DETAILS OF SLIDE PREPARATION: Animals were killed at appropriate times, the bone marrow was extracted, and smear preparations were made and stained.

METHOD OF ANALYSIS: Polychromatic and normochromatic erythrocytes were scored for the presence of micronuclei.
Evaluation criteria:
no data
Statistics:
Statistics were performed, but no data were provided on the tests that were run. P<0.001 was considered in the study to be statistically significant.

Results and discussion

Test results
Key result
Sex:
male
Genotoxicity:
negative
Toxicity:
yes
Remarks:
Clinical signs, including hunched posture and ptosis, were observed in animals dosed with the test material at 2000 mg/kg in both the 24 and 48-hour groups.
Vehicle controls validity:
valid
Negative controls validity:
valid
Positive controls validity:
valid
Additional information on results:
RESULTS OF RANGE-FINDING STUDY
- Dose range: The study indicated that 2000 mg/kg produced toxicity but no premautre deaths. No further data were provided on the other dose levels were used.
- Solubility: no data
- Clinical signs of toxicity in test animals: No premature deaths were observed in test animals dosed with the test substance. However, clinical signs were observed at 2000 mg/kg as follows: hunched posture and ptosis.
- Evidence of cytotoxicity in tissue analyzed: no data
- Rationale for exposure: The range-finding test was performed to find suitable dose levels of the test substance for the main study and to investigate to see if there was a marked difference in toxic responses between sexes. There was no marked difference in toxicity of the test substance between sexes; therefore the main test was performed using only male mice.

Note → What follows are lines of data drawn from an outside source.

(* ===== verification/ApiServer.v ===== *)
(** * services/api-server: rooms behind the HTTP interface (src/persistence.rs, services/, routes/rooms.rs, routes/signaling.rs, signals.rs, gift.rs)

    The API server keeps every room in memory and writes a snapshot file before it acknowledges a change; the variant with a directory
    ([RoomPersistence::Files]) is modelled, with the same operating system as the media worker's.  A program collects in [trail] every state of
    the directory on its way, where the process can die.  A call that holds the mutation lock is one program; the clock is read once per request.
    JSON is an interface. *)
From stdpp Require Import sorting.
From S2P Require Import Prelude Words Slices RustStd RustStr RustText.
From S2P Require Domain Auth WorkerFences SfuRuntime.
Import SfuRuntime (HashIteration, iter).
Import WorkerFences (Entry(..), Os, opens, partial, writes, renames, removes, lists, pid, extension, padded).
Import Domain (RoomMode(..), MemberRole(..), RoomPolicy, RoomEvent, RoomSnapshot, Room, RoomCommand(..)).
Import Auth (AuthCrypto, Claims).
#[local] Existing Instances Domain.RoomMode_eq_dec Domain.MemberRole_eq_dec.

Definition EVENT_CHANNEL_CAPACITY : Z := 128.
Definition MAX_ROOM_SNAPSHOT_BYTES : Z := 32 * 1024 * 1024.
Definition SIDE_EFFECT_HISTORY_LIMIT : Z := 4096.
Definition MAX_SIGNAL_PAGE_MESSAGES : Z := 128.
Definition MAX_SIGNAL_PAYLOAD_BYTES : Z := 64 * 1024.
Definition MAX_SIGNAL_CACHE_BYTES : Z := 8 * 1024 * 1024.
Definition SIGNAL_BACKLOG : Z := MAX_SIGNAL_PAGE_MESSAGES.
Definition EVENT_TICKET_TTL_MILLIS : Z := 30000.

(** [str::strip_prefix] and [str::strip_suffix] with a string *)
Definition strip_prefix_str (prefix value : bytes) : option bytes :=
  if bool_decide (take (length prefix) value = prefix) then Some (drop (length prefix) value) else None.
Definition strip_suffix_str (suffix value : bytes) : option bytes :=
  reverse <$> strip_prefix_str (reverse suffix) (reverse value).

RESULTS OF DEFINITIVE STUDY
- Induction of micronuclei: There were no statistically significant increases in the frequency of micronucleated PCEs in any of the test substance dose groups when compared to their concurrent vehicle control groups. However, the observation of clinical observations was taken to indicate that systemic absorption had occurred.
- The positive control group showed a marked increase in the incidence of micronucleated polychromatic erythrocytes, hence confirming the sensitivity of the system to the known mutagenic activity of the positive control under the conditions of the test.
- Ratio of PCE/NCE: There were no statistically significant decreases in PCE/NCE ratio in the 24- or 48-hour test substance groups when compared to their concurrent vehicle control groups.
- Appropriateness of dose levels and route: The dose levels were chosen based on the results of the range-finding study: 2000 mg/kg bw was the maximum recommended dose
- Statistical evaluation: The test material was found not to produce a significant increase in the frequency of micronuclei in polychromatic erythrocytes of mice under the conditions of the test.
- Evidence of cytotoxicity: There were no premature deaths seen in any of the dose groups. Clinical signs were observed in animals dosed with the test material at 2000 mg/kg in both the 24 and 48-hour groups, these were as follows: hunched posture and ptosis.

Applicant's summary and conclusion

Conclusions:
Interpretation of results: negative
The test substance was evaluated for the potential to produce a significant increase in the frequency of micronuclei of orally treated mice. The test substance was found to be negative for the induction of micronuclei and was therefore considered to be non-genotoxic under the conditions of the test.